**Work item:** Among the entries below, find the lines with "intros" and copy them.

Collected data entries:
========
Lemma markSchedulable_runs node t r : runs (markSchedulable node) t (Done r) → untainting (nodeName node) t.
Proof.
  unfold markSchedulable. intros H. simpl in H. destruct H as ([fresh|e] & t' & -> & H).
  - simpl in H. destruct H as ([e|] & t1 & -> & H); destruct H as [-> _]; constructor.
  - destruct H as [-> _]. constructor.
Qed.

Lemma run_deferred_quiet node deferred t r :
  Forall (λ e, e = None) deferred → runs (run_deferred node deferred) t (Done r) → t = [].
Proof. induction 1 as [|e l -> _ IH]; simpl; [by intros []|done]. Qed.

Lemma no_panic_markSchedulable node : no_panic (markSchedulable node).
Proof. unfold markSchedulable. prog_walk. Qed.

Lemma no_panic_run_deferred node deferred : no_panic (run_deferred node deferred).
Proof.
  pose proof no_panic_markSchedulable. induction deferred as [|[e|] l IH]; cbn [run_deferred]; prog_walk.
Qed.

(** The eviction loop: all pods in order, or up to the first refusal and then
    one rollback. *)
Lemma drain_loop_runs node pods deferred t r :
  Forall (λ e, e = None) deferred →
  runs (drain_loop node pods deferred) t (Done r) →
  (r = None ∧ t = map evicted pods) ∨
  (∃ done p rest err t' e, r = Some e ∧ pods = done ++ p :: rest ∧
     untainting (nodeName node) t' ∧
     t = map evicted done ++ [ev (I := KubeClient) (KEvictPod (eviction_of p)) (Some err)] ++ t').
Proof.
  revert deferred t. induction pods as [|p ps IH]; intros deferred t Hd H; cbn [drain_loop] in H.
  { apply runs_bind in H as [(t1 & t2 & [] & -> & H1 & [-> [= ->]])|(? & ? & _)]; [|done].
    left. apply run_deferred_quiet in H1 as ->; done. }
  apply runs_bind in H as [(t0 & t' & r0 & -> & (r1 & -> & [= ->])%runs_invoke & H)|(? & ? & _)]; [|done].
  destruct r1 as [err|]; simpl app.
  - right. cbn [run_deferred] in H.
    apply runs_bind in H as [(t1 & t2 & [] & -> & H1 & [-> [= ->]])|(? & ? & _)]; [|done].
    apply runs_bind in H1 as [(t3 & t4 & r' & -> & Hm & H1)|(? & ? & _)]; [|done].
    apply run_deferred_quiet in H1 as ->; [|done]. apply markSchedulable_runs in Hm.
    exists [], p, ps, err, t3. eexists. rewrite !app_nil_r. by split_and!.
  - apply IH in H as [[-> ->]|(done & p' & rest & err & t1 & e & -> & -> & Hu & ->)]; [by left| |by constructor].
    right. exists (p :: done), p', rest, err, t1, e. by split_and!.
Qed.

Lemma DrainNode_runs node t r : runs (DrainNode node) t (Done r) → drain_spec node t r.
Proof.
  unfold DrainNode. intros H.
  apply runs_bind in H as [(t1 & t2 & r1 & -> & Hm & H)|(? & ? & _)]; [|done].
  apply markUnschedulable_runs in Hm as [[-> Ht]|(e & -> & Hf)].
  - apply drain_loop_runs in H as [[-> ->]|(done & p & rest & err & t' & e & -> & Hp & Hu & ->)]; [| |constructor].
    + by constructor.
    + by eapply drain_rolled_back.
  - destruct H as [-> [= ->]]. rewrite app_nil_r. by constructor.
Qed.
========
**Written solution:**
  unfold markSchedulable. intros H. simpl in H. destruct H as ([fresh|e] & t' & -> & H).
Proof. induction 1 as [|e l -> _ IH]; simpl; [by intros []|done]. Qed.
  revert deferred t. induction pods as [|p ps IH]; intros deferred t Hd H; cbn [drain_loop] in H.
  unfold DrainNode. intros H.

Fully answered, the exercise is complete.